▸ Data under study
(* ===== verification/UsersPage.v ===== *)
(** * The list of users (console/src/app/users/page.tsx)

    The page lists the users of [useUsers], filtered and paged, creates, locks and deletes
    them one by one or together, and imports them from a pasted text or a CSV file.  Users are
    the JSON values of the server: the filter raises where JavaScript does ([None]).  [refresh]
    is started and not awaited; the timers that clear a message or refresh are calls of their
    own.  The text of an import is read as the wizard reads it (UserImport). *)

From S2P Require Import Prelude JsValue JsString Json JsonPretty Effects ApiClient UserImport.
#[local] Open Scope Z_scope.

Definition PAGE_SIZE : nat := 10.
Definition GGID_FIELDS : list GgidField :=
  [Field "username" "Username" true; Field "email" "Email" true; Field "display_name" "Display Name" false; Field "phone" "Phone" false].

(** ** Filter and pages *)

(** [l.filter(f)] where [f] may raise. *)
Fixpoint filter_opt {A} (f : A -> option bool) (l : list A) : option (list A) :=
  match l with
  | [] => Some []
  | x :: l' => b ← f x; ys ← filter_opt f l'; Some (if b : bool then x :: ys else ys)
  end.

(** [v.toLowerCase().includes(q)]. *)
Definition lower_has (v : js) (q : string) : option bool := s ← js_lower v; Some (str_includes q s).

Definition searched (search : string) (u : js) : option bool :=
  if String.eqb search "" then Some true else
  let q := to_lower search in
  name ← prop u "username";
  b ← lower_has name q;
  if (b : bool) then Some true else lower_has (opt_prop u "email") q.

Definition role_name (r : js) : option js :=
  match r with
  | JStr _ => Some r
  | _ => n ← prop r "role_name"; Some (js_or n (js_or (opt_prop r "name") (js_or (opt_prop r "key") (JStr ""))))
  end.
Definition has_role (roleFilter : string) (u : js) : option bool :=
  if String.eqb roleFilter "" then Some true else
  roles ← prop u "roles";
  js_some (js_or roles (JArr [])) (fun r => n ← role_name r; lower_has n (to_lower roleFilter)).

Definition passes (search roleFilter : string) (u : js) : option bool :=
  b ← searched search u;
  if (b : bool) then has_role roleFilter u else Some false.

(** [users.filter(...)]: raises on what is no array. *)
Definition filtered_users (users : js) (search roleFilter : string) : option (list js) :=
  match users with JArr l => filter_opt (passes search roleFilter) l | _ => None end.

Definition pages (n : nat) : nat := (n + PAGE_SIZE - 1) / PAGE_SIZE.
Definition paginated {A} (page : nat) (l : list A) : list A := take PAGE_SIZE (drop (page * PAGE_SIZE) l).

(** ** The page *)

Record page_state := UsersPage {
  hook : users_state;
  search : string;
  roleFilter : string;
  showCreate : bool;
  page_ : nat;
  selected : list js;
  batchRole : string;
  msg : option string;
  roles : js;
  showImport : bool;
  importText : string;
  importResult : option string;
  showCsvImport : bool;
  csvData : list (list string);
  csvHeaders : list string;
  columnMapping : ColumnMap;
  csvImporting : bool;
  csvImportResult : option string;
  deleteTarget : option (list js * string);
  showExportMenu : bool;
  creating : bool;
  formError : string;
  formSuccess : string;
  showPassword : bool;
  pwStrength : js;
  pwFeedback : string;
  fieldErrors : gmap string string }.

--

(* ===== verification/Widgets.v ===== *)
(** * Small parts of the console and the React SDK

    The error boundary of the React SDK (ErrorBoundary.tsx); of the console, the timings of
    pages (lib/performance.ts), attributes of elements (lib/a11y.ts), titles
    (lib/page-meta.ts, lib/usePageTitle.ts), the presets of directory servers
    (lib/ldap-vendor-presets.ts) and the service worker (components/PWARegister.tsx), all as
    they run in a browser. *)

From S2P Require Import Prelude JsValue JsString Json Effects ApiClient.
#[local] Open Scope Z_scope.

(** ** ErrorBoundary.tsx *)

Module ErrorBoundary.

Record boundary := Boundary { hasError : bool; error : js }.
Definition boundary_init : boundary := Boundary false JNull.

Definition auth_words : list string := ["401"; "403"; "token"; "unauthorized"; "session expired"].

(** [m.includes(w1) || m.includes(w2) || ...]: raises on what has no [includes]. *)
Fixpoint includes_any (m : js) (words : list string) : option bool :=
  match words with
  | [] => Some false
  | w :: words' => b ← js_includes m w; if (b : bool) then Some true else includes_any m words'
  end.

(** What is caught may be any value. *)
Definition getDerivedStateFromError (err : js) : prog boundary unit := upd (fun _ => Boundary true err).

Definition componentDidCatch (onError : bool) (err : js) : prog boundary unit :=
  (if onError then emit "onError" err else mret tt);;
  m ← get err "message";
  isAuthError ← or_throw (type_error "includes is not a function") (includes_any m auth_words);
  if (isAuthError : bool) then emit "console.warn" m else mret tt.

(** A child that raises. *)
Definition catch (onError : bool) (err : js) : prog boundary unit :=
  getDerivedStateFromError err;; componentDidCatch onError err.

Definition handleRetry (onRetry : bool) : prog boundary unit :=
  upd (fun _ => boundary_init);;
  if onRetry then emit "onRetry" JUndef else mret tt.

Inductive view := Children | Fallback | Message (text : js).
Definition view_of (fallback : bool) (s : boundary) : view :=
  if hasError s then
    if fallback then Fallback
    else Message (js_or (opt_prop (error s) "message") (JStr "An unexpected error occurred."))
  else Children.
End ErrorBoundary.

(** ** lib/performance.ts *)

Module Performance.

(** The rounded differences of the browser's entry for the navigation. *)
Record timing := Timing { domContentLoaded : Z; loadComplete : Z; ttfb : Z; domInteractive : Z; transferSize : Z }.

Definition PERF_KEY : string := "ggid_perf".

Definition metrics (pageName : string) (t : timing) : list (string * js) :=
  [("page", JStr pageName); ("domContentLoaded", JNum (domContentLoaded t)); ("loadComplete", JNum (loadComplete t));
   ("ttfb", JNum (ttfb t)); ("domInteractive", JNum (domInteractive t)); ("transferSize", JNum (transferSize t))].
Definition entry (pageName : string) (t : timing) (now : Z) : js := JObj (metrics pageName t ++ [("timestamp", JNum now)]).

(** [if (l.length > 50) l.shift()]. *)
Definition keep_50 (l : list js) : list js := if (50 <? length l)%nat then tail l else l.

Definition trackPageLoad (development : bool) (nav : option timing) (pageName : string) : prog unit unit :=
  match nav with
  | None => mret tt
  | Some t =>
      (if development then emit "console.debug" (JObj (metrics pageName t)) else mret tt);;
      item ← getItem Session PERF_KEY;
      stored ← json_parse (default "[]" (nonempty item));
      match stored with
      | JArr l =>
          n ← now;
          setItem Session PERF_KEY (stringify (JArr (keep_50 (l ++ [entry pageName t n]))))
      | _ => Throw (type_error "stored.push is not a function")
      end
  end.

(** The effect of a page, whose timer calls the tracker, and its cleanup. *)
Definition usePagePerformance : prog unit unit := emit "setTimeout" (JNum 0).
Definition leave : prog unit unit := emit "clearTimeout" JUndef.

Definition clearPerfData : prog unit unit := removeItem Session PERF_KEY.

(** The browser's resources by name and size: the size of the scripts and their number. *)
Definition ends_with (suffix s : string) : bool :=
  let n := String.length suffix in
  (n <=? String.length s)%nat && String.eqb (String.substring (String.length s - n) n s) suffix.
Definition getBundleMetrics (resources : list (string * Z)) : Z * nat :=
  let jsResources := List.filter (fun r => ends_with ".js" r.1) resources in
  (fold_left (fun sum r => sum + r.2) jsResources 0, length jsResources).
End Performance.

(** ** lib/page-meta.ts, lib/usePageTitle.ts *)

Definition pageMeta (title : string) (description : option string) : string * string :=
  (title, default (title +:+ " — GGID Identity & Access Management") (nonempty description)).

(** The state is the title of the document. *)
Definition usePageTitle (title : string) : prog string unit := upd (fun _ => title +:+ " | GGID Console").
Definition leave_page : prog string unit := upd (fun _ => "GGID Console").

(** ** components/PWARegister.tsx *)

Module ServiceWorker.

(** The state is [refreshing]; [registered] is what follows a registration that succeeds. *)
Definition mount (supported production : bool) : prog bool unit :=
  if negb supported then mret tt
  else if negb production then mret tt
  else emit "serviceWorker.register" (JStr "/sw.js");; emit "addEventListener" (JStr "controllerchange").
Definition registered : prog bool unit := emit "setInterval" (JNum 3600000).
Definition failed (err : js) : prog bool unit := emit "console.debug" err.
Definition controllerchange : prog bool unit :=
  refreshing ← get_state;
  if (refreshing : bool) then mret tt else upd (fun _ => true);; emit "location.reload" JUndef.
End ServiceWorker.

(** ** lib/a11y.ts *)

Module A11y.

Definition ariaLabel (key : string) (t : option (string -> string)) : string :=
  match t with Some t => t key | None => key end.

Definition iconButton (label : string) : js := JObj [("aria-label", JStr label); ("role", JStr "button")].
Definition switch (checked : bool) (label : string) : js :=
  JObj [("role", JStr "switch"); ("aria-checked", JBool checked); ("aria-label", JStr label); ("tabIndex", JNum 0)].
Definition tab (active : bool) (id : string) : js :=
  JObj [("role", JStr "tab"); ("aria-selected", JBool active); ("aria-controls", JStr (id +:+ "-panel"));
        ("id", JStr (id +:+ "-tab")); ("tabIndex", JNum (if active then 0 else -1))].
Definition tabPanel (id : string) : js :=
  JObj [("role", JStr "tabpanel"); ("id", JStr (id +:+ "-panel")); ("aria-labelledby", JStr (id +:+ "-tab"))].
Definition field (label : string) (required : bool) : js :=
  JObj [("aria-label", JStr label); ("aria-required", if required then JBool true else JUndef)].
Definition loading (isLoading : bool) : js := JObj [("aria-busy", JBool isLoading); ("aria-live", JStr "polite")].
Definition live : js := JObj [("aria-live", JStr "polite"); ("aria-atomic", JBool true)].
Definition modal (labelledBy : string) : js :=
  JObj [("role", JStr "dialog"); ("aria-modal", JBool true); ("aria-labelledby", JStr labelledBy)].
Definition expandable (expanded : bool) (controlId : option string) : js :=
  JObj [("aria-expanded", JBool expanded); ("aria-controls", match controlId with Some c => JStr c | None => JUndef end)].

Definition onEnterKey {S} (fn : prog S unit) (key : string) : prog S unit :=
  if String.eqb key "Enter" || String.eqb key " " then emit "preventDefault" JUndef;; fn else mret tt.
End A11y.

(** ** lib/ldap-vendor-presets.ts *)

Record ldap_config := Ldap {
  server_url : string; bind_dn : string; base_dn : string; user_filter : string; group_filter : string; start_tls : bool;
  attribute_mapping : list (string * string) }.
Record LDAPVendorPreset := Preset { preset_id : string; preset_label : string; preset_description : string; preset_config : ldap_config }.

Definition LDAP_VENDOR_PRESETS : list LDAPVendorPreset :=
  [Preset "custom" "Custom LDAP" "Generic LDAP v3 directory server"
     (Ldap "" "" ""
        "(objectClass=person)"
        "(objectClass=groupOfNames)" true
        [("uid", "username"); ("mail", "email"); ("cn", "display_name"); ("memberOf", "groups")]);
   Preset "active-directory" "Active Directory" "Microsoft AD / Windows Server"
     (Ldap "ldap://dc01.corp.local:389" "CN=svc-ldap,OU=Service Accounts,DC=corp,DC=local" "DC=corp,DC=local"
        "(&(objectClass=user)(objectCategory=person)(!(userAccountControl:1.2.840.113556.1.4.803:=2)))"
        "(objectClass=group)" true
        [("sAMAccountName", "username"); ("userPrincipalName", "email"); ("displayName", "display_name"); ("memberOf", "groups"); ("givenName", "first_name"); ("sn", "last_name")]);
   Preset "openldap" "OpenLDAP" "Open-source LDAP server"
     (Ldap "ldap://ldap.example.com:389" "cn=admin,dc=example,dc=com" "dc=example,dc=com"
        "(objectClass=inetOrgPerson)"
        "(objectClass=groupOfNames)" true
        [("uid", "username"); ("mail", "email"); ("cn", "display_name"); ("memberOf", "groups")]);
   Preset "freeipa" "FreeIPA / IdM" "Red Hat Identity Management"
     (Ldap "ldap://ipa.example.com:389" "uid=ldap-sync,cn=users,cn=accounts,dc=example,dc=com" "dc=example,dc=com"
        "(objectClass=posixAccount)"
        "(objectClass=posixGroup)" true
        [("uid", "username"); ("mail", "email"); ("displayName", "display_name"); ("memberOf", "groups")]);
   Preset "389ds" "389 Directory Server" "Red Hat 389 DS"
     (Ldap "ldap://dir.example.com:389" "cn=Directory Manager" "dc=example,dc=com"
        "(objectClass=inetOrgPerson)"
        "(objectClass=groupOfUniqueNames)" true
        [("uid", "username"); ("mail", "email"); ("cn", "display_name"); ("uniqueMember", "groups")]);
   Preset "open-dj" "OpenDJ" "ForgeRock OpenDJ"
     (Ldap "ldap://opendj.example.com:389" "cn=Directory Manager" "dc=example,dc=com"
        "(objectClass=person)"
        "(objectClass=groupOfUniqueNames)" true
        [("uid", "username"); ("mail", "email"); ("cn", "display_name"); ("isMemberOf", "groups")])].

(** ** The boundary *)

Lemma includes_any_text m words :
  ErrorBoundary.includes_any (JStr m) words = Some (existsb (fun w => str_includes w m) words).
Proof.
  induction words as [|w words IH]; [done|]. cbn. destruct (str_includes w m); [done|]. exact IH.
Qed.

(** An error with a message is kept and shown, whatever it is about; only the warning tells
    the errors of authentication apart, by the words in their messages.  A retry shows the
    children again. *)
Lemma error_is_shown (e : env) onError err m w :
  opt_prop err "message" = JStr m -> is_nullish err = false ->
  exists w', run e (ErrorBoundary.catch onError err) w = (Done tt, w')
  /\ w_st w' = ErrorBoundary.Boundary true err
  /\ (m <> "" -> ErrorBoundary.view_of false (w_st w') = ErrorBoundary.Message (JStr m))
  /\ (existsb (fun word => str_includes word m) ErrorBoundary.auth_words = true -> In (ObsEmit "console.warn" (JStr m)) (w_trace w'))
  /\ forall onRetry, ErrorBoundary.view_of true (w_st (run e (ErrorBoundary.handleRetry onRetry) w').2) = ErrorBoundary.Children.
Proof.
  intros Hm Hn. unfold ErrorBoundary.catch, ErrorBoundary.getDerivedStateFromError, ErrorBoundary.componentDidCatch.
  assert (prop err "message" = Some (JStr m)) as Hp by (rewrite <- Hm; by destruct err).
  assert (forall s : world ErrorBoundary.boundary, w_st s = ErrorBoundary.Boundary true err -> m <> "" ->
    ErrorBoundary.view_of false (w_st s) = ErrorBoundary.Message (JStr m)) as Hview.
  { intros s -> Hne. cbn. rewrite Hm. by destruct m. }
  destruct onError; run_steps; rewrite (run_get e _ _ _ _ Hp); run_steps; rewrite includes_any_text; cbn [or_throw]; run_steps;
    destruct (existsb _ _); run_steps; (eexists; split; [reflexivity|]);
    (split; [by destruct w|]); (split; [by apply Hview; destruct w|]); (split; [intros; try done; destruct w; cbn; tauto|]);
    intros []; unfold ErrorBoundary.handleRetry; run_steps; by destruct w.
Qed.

* * *

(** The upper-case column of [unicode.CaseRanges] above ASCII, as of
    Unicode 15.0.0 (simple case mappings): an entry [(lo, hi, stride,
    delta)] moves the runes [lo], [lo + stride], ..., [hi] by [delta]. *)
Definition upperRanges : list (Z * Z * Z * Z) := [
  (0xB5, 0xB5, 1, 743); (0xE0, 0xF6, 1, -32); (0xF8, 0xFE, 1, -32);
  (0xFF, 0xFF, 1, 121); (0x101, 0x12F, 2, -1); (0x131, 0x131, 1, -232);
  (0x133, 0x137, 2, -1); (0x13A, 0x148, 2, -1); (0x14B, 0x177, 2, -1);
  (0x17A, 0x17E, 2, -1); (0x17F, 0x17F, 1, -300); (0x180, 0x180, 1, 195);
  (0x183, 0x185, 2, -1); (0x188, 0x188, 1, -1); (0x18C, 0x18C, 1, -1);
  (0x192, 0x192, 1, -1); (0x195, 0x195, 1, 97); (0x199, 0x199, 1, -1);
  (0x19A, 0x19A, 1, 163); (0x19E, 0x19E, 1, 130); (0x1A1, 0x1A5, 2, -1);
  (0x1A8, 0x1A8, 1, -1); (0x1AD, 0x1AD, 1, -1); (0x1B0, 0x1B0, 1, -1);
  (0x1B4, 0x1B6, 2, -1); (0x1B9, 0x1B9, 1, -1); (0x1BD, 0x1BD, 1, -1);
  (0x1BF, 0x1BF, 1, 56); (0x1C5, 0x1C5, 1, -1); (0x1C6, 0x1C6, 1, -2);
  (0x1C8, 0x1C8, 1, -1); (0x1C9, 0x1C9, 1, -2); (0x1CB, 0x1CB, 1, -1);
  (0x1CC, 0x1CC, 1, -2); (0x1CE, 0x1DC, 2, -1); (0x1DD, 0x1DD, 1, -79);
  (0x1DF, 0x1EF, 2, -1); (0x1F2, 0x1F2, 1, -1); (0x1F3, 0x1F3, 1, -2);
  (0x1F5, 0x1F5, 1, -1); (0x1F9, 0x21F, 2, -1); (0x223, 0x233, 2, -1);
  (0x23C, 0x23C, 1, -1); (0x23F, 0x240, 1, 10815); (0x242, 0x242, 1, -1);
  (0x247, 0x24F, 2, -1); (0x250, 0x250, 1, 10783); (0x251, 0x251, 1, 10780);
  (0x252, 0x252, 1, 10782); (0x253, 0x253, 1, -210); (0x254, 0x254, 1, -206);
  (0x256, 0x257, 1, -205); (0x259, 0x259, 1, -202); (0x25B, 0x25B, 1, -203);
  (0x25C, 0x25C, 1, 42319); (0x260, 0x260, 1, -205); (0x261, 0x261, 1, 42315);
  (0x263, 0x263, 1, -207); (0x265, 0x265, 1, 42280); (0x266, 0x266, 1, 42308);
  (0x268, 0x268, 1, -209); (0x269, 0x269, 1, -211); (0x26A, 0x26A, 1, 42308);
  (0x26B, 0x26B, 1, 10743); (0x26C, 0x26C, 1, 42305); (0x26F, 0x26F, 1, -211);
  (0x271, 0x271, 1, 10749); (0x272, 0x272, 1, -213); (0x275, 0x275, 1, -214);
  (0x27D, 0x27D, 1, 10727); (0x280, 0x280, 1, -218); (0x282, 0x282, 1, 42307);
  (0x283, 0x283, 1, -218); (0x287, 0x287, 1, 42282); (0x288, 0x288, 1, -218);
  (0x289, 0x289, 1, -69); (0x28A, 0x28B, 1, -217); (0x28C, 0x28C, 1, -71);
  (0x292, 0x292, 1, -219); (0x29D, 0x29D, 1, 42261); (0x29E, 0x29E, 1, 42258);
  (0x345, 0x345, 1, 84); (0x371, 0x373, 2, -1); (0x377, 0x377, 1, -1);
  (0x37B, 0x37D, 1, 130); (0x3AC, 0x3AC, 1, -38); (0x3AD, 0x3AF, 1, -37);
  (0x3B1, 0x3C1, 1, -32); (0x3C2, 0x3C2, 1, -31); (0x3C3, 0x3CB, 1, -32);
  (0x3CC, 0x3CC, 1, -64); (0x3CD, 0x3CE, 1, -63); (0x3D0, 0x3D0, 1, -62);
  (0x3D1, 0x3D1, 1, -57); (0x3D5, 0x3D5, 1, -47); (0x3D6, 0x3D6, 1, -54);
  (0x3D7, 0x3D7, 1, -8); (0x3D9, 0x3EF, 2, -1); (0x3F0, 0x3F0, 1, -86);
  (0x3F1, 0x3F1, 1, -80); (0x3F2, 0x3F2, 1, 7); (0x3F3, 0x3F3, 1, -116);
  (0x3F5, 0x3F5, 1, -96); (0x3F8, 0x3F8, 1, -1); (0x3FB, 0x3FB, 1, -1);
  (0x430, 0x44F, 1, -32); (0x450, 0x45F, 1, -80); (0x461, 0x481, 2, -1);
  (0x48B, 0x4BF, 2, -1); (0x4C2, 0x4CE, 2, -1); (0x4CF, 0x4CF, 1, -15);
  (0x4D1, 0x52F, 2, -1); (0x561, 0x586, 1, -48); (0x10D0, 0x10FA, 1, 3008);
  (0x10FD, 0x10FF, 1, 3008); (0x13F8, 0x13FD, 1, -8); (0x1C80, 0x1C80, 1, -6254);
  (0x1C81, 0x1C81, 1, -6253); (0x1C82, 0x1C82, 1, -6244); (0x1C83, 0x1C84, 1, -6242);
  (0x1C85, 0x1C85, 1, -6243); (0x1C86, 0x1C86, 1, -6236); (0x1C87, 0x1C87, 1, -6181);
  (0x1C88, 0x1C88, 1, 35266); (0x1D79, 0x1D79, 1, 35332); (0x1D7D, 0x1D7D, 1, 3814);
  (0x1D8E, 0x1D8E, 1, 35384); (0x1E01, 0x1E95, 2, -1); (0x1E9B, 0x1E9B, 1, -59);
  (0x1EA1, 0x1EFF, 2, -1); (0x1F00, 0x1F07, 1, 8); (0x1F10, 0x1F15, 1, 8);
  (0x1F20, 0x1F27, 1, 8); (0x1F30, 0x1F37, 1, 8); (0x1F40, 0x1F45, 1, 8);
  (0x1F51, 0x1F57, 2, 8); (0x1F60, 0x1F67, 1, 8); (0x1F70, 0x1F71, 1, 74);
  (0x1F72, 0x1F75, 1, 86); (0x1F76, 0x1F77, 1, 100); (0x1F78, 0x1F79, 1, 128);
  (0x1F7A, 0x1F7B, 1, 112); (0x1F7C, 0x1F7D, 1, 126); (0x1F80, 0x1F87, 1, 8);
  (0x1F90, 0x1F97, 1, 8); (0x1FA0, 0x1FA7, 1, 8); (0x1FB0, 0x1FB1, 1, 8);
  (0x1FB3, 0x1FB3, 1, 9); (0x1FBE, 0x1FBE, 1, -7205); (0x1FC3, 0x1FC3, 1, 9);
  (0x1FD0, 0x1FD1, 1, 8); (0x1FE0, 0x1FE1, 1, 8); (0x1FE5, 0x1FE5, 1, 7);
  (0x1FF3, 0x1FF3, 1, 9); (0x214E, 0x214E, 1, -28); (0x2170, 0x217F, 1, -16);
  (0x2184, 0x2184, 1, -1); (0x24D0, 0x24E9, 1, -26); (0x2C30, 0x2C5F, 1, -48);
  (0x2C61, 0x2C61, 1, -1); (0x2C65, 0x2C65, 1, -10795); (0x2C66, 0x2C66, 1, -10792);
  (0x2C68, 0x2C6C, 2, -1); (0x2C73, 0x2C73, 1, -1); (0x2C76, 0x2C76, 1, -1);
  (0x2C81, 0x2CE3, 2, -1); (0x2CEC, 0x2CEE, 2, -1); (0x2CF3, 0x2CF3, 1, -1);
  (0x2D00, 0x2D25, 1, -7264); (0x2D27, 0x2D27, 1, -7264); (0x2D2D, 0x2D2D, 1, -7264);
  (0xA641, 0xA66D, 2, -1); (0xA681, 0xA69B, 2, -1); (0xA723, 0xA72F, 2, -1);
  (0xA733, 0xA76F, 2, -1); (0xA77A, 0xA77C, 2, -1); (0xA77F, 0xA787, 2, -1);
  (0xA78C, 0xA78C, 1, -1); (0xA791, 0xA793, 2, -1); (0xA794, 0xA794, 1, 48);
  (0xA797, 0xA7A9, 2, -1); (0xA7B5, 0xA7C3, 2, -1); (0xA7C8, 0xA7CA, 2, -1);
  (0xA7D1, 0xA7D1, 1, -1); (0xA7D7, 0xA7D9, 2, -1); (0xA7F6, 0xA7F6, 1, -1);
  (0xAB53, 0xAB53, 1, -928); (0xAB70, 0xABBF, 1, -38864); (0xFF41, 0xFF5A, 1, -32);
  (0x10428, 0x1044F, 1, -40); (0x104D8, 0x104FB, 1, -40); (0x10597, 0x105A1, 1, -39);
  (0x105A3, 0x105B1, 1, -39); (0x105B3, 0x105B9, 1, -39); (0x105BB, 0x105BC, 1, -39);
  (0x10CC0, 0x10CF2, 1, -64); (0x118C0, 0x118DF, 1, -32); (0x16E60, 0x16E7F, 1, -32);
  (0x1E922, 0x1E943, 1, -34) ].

▸ Exercise details
Reproduce word for word the material above, starting with the line that has "(* ===== verification/UsersPage.v ===== *)" and stopping after the line that has "it (UserImport). *)".

▸ Exercise result
(* ===== verification/UsersPage.v ===== *)
(** * The list of users (console/src/app/users/page.tsx)

    The page lists the users of [useUsers], filtered and paged, creates, locks and deletes
    them one by one or together, and imports them from a pasted text or a CSV file.  Users are
    the JSON values of the server: the filter raises where JavaScript does ([None]).  [refresh]
    is started and not awaited; the timers that clear a message or refresh are calls of their
    own.  The text of an import is read as the wizard reads it (UserImport). *)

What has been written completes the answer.